I went in for an emergency appendectomy May 2nd, the day before I was to fly out to the Maldives in the Indian Ocean to film more footage of manta rays, whale sharks and other subjects for future DVDs and columns. Needless to say, I was not able to make my flight and missed out on that incredible opportunity. I'll have to re-book soon before the Maldives sink below sea level (like some of my former students) due to the rising ocean levels.
They discovered that my appendix had a very rare type of cancer so follow up surgery was scheduled for late July. At least I got a month of diving in before that and had a nice weekend diving in our kelp forests with buddy Catherine Ngo before I went in for surgery. My hospital stay was to be just one week, but you know what they say about how to stay healthy. I'm not referring to an apple a day; but to the adage that if you want to stay well, stay out of hospitals.

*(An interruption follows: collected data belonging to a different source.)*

(* ===== verification/Auth.v ===== *)
(** * Auth: the password exchange

    [src/src/binlog/password.cpp], [Connection::auth] and, for the side that logs in,
    [MysqlProtocol::calc_mysql_auth_info].  The server stores the hash of the hash of the
    password and checks the token of the client against it and the scramble it has sent.
    The user table and the configured instance user are parameters. *)

From S2P Require Import Prelude Bytes Str PacketBuf Sha1.

#[local] Open Scope Z_scope.

Definition SCRAMBLE_LENGTH : Z := 20.

(** What [c_str()] of a string points to. *)
Definition c_buffer (s : bytes) : bytes := s ++ [0].

Definition my_xor (s1 s2 : bytes) (len : Z) : outcome bytes :=
  a ← heap_read 0 len s1;
  b ← heap_read 0 len s2;
  Done (zip_with Z.lxor a b).

(** ** The server's check *)

Section Check.
(** What the block of a hash object holds before it is used. *)
Context (memory : bytes).

Definition compute_sha1_hash (buf : bytes) : bytes := sha1_of memory buf.

(** [strcpy] and [strcat] into an array of [len1 + len2 + 1] bytes. *)
Definition compute_sha1_hash_multi (buf1 : bytes) (len1 : Z) (buf2 : bytes) (len2 : Z) : outcome bytes :=
  let scramble_combined := cstr buf1 ++ cstr buf2 in
  if zlen scramble_combined + 1 <=? len1 + len2 + 1 then Done (compute_sha1_hash scramble_combined) else Crash.

Definition compute_two_stage_sha1_hash (password : bytes) : bytes * bytes :=
  let hash_stage1 := compute_sha1_hash password in (hash_stage1, compute_sha1_hash hash_stage1).

Definition check_scramble_sha1 (token scramble hash_stage2 : bytes) : outcome bool :=
  sha1_combined ← compute_sha1_hash_multi scramble SCRAMBLE_LENGTH hash_stage2 SHA1_HASH_SIZE;
  hash_stage1 ← my_xor sha1_combined (c_buffer token) SHA1_HASH_SIZE;
  let hash_stage2_reassured := compute_sha1_hash hash_stage1 in
  stored ← heap_read 0 SHA1_HASH_SIZE (c_buffer hash_stage2);
  Done (beq stored hash_stage2_reassured).

Record AuthInfo := mkAuthInfo { ai_user : bytes; ai_password : bytes; ai_scramble : bytes; ai_passwd_used : bool }.
Record User := mkUser { us_username : bytes; us_password : bytes }.
Inductive ConnectionType := OBM | OBI.
#[export] Instance ConnectionType_eq_dec : EqDecision ConnectionType.
Proof. solve_decision. Defined.

(** What is sent back. *)
Inductive reply := SendOk | SendErr (err_code : Z) (err_msg sql_state : bytes).
Definition BINLOG_ACCESS_DENIED_ERROR : Z := 1045.

Context (query_user_by_name : bytes -> option User) (instance_user instance_password : bytes).

Definition denied (message : bytes) : reply := SendErr BINLOG_ACCESS_DENIED_ERROR message (str "28000").
Definition access_denied (i : AuthInfo) : reply :=
  denied (str "Access denied for user " ++ ai_user i ++ str " (using password: " ++ str (if ai_passwd_used i then "YES" else "NO") ++ str ")").

(** The stored hash, in hexadecimal, or why there is none. *)
Definition stored_password (conn_type : ConnectionType) (user : bytes) : reply + bytes :=
  if decide (conn_type = OBM) then
    match query_user_by_name user with
    | None => inl (denied (str "Internal error, please try again"))
    | Some u => if beq (us_username u) [] then inl (denied (str "Invalid user")) else inr (us_password u)
    end
  else if beq (cstr instance_user) (cstr user) then inr instance_password else inl (denied (str "Invalid user")).

Definition auth (conn_type : ConnectionType) (i : AuthInfo) : outcome reply :=
  match stored_password conn_type (ai_user i) with
  | inl r => Done r
  | inr password_hex =>
      let password_sha2 := default [] (hex2bin password_hex) in
      let empty := bool_decide (password_sha2 = []) in
      if negb (ai_passwd_used i) && empty then Done SendOk
      else if (ai_passwd_used i && empty) || (negb (ai_passwd_used i) && negb empty) then Done (access_denied i)
      else
        ok ← check_scramble_sha1 (ai_password i) (ai_scramble i) password_sha2;
        Done (if ok : bool then SendOk else access_denied i)
  end.

(** ** The token of a client *)

Definition do_sha_password (pswd : bytes) : bytes := sha1_of memory pswd.

Definition calc_mysql_auth_info (passwd_sha1 scramble : bytes) : outcome (option bytes) :=
  let '(r1, s) := input passwd_sha1 (new_SHA1 memory) in
  if negb (bool_decide (r1 = SHA_SUCCESS)) then Done None
  else
    let '(passwd_stage2, s) := get_result s in
    let scramble_combined := scramble ++ passwd_stage2 in
    let '(r2, s) := input scramble_combined (reset s) in
    if negb (bool_decide (r2 = SHA_SUCCESS)) then Done None
    else
      let '(sha_combined, _) := get_result s in
      if negb (zlen passwd_sha1 =? zlen sha_combined) then Done None
      else t ← my_xor passwd_sha1 sha_combined (zlen sha_combined); Done (Some t).

End Check.

(** ** The exchange *)

Lemma heap_read_all n b : zlen b = n -> heap_read 0 n b = Done b.
Proof.
  intros <-. unfold heap_read. rewrite bool_decide_eq_true_2 by (pose proof (zlen_nonneg b); lia). rewrite skip_0, first_ge by lia. done.
Qed.
Lemma heap_read_prefix n a b : zlen a = n -> heap_read 0 n (a ++ b) = Done a.
Proof.
  intros <-. unfold heap_read. rewrite bool_decide_eq_true_2 by (rewrite zlen_app; pose proof (zlen_nonneg a); pose proof (zlen_nonneg b); lia).
  rewrite skip_0, first_app by done. done.
Qed.

Lemma xor_back (a b : bytes) : length a = length b -> zip_with Z.lxor a (zip_with Z.lxor b a) = b.
Proof.
  revert b. induction a as [|x a IH]; intros [|y b] H; try done. cbn. injection H as H. rewrite IH by done. f_equal.
  by rewrite (Z.lxor_comm y x), <-Z.lxor_assoc, Z.lxor_nilpotent, Z.lxor_0_l.
Qed.

#[local] Opaque sha1 pad_message.

Section Exchange.
Context (memory : bytes) (memory_len : zlen memory = 64).

(** The token is the hash of the password, hidden by the hash of the scramble and the stored
    hash. *)
Definition token_of (password scramble : bytes) : bytes :=
  zip_with Z.lxor (sha1 password) (sha1 (scramble ++ sha1 (sha1 password))).

Lemma calc_mysql_auth_info_ok password scramble :
  8 * (zlen scramble + 20) < 2 ^ 64 -> calc_mysql_auth_info memory (sha1 password) scramble = Done (Some (token_of password scramble)).
Proof.
  intros Hl. pose proof (zlen_nonneg scramble). unfold calc_mysql_auth_info.
  destruct (input_ok (sha1 password) (new_SHA1 memory) [] (absorbed_new _ memory_len)) as (s1 & -> & Hs1); [rewrite zlen_sha1, zlen_nil; lia|].
  cbn [app] in Hs1. rewrite bool_decide_eq_true_2 by done. cbn [negb]. pose proof (get_result_ok _ _ Hs1 ltac:(rewrite zlen_sha1; lia)) as Eg.
  pose proof (reset_absorbed _ _ Hs1) as Hr. destruct (get_result s1) as [st2 s2]. cbn [fst snd] in Eg, Hr. subst st2.
  destruct (input_ok (scramble ++ sha1 (sha1 password)) (reset s2) [] Hr) as (s3 & -> & Hs3); [rewrite zlen_app, zlen_sha1, zlen_nil; lia|].
  rewrite bool_decide_eq_true_2 by done. cbn [negb app] in *. pose proof (get_result_ok _ _ Hs3 ltac:(rewrite zlen_app, zlen_sha1; lia)) as Eg.
  destruct (get_result s3) as [sc s4]. cbn [fst] in Eg. subst sc. rewrite !zlen_sha1. cbn [Z.eqb Pos.eqb negb]. unfold my_xor.
  rewrite !heap_read_all by apply zlen_sha1. done.
Qed.

(** What the check computes, when its operands have the right sizes. *)
Lemma check_scramble_sha1_eq token scramble stage2 :
  zlen token = 20 -> zlen (cstr scramble) = 20 -> zlen stage2 = 20 ->
  check_scramble_sha1 memory token scramble stage2 =
  Done (beq stage2 (sha1 (zip_with Z.lxor (sha1 (cstr scramble ++ cstr stage2)) token))).
Proof.
  intros Ht Hs H2. assert (0 <= zlen (cstr stage2) <= 20) as Hc.
  { rewrite <-H2. split; [apply zlen_nonneg|]. unfold zlen. clear. induction stage2 as [|c l IH]; [done|]. cbn. destruct (c =? 0); cbn; lia. }
  unfold check_scramble_sha1, compute_sha1_hash_multi, SCRAMBLE_LENGTH, SHA1_HASH_SIZE. rewrite zlen_app, Hs.
  destruct (Z.leb_spec (20 + zlen (cstr stage2) + 1) (20 + 20 + 1)); [|lia]. cbn [mbind outcome_bind]. unfold compute_sha1_hash.
  rewrite (sha1_of_ok memory (_ ++ _) memory_len) by (rewrite zlen_app; lia). unfold my_xor, c_buffer.
  rewrite (heap_read_all 20 (sha1 _)) by apply zlen_sha1. rewrite heap_read_prefix by done. cbn [mbind outcome_bind]. rewrite heap_read_prefix by done. cbn [mbind outcome_bind].
  rewrite sha1_of_ok; [done|done|]. unfold zlen. rewrite length_zip_with. unfold zlen in *. lia.
Qed.

Lemma zlen_token password scramble : zlen (token_of password scramble) = 20.
Proof using. unfold token_of, zlen. rewrite length_zip_with. pose proof (zlen_sha1 password). pose proof (zlen_sha1 (scramble ++ sha1 (sha1 password))). clear memory_len. unfold zlen in *. lia. Qed.

Lemma token_accepted password scramble : zlen scramble = 20 -> 0 ∉ scramble -> 0 ∉ sha1 (sha1 password) ->
  check_scramble_sha1 memory (token_of password scramble) scramble (sha1 (sha1 password)) = Done true.
Proof.
  intros Hs Hz H2. rewrite check_scramble_sha1_eq; [|apply zlen_token|by rewrite cstr_id|by rewrite zlen_sha1]. rewrite !cstr_id by done. unfold token_of. rewrite xor_back, beq_refl; [done|].
  pose proof (zlen_sha1 password). pose proof (zlen_sha1 (scramble ++ sha1 (sha1 password))). unfold zlen in *. lia.
Qed.

(** The token that the client side computes from the password and the scramble is
    accepted by the server side, for every password whose stored hash has no zero byte. *)
Theorem right_password_accepted password scramble :
  8 * zlen password < 2 ^ 64 -> zlen scramble = 20 -> 0 ∉ scramble -> 0 ∉ sha1 (sha1 password) ->
  exists token, calc_mysql_auth_info memory (do_sha_password memory password) scramble = Done (Some token) /\
    check_scramble_sha1 memory token scramble (compute_two_stage_sha1_hash memory password).2 = Done true.
Proof.
  intros Hp Hs Hz H2. unfold do_sha_password, compute_two_stage_sha1_hash, compute_sha1_hash. cbn [snd]. rewrite (sha1_of_ok memory password) by done.
  rewrite sha1_of_ok by (done || (rewrite zlen_sha1; lia)). eexists. split; [apply calc_mysql_auth_info_ok; lia|]. by apply token_accepted.
Qed.

(** A token of one to eighteen bytes, which the client chooses, makes the check read past
    the end of the token. *)
Theorem short_token_overread token scramble stage2 :
  1 <= zlen token <= 18 -> zlen scramble <= 20 -> zlen stage2 = 20 ->
  check_scramble_sha1 memory token scramble stage2 = Crash.
Proof.
  intros Ht Hs H2. assert (forall l : bytes, zlen (cstr l) <= zlen l) as Hc.
  { intros l. unfold zlen. induction l as [|c l IH]; [done|]. cbn. destruct (c =? 0); cbn; lia. }
  unfold check_scramble_sha1, compute_sha1_hash_multi, SCRAMBLE_LENGTH, SHA1_HASH_SIZE. rewrite zlen_app. pose proof (Hc scramble). pose proof (Hc stage2).
  pose proof (zlen_nonneg (cstr scramble)). pose proof (zlen_nonneg (cstr stage2)).
  destruct (Z.leb_spec (zlen (cstr scramble) + zlen (cstr stage2) + 1) (20 + 20 + 1)); [|lia]. cbn [mbind outcome_bind]. unfold compute_sha1_hash, my_xor, c_buffer.
  rewrite (sha1_of_ok memory (_ ++ _) memory_len) by (rewrite zlen_app; lia). rewrite (heap_read_all 20 (sha1 _)) by apply zlen_sha1. cbn [mbind outcome_bind].
  assert (heap_read 0 20 (token ++ [0]) = Crash) as ->; [|done]. unfold heap_read. rewrite bool_decide_eq_false_2; [done|].
  rewrite zlen_app. change (zlen [0]) with 1. lia.
Qed.
End Exchange.

(** ** Concrete instances *)

Definition h_memory : bytes := replicate 64 0.
Definition h_scramble : bytes := str "abcdefghijklmnopqrst".

Lemma right_password_accepted_witness :
  exists token, calc_mysql_auth_info h_memory (do_sha_password h_memory (str "root")) h_scramble = Done (Some token) /\
    check_scramble_sha1 h_memory token h_scramble (compute_two_stage_sha1_hash h_memory (str "root")).2 = Done true.
Proof. apply (right_password_accepted h_memory eq_refl (str "root") h_scramble); [by_compute|done|by_compute|by_compute]. Defined.

Lemma short_token_overread_witness : check_scramble_sha1 h_memory (str "x") h_scramble (replicate 20 1) = Crash.
Proof. apply (short_token_overread h_memory eq_refl); [by_compute|by_compute|done]. Defined.

(** The stored hash of the password [root19] has a zero byte.  The check joins scramble
    and stored hash as C strings, so that only what is before that byte counts, and the
    right password is refused. *)
Theorem right_password_refused :
  let password := str "root19" in
  let stored := (compute_two_stage_sha1_hash h_memory password).2 in
  (0 ∈ stored) /\
  exists token, calc_mysql_auth_info h_memory (do_sha_password h_memory password) h_scramble = Done (Some token) /\
    check_scramble_sha1 h_memory token h_scramble stored = Done false.
Proof.
  cbn zeta. split; [by_compute|]. eexists. split; [vm_compute; reflexivity|]. vm_compute. reflexivity.
Qed.

(** A stored password that is not a whole number of hexadecimal digits counts as none. *)
Example malformed_password_is_empty :
  auth h_memory (fun _ => None) (str "instance") (str "ABC") OBI (mkAuthInfo (str "instance") [] h_scramble false) = Done SendOk.
Proof. vm_compute. reflexivity. Qed.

There was some early cancer on my colon, so a portion of it was removed but the surgery rendered me cancer free. Thanks to complication after complication, I was bedridden for nearly five weeks and had a second surgery. Thanks to this greatly extended stay, I missed out on meeting up with my old friends Jean-Michel Cousteau and Dr. Richard Murphy at Cousteau Family Camp in mid-August. My surgeon did release me on September 1st, but within days I was back in the hospital with yet another infection.
This third stay exhausted my Medicare days so I was dumped into a nursing home for the last 10 days of my confinement. Believe me, this was hardly the place to go to heal... but the dismal conditions did accelerate my desire to get back to the island ASAP. Fortunately my son Kevin liberated me from there and brought me back to the island where I continue to heal here in paradise.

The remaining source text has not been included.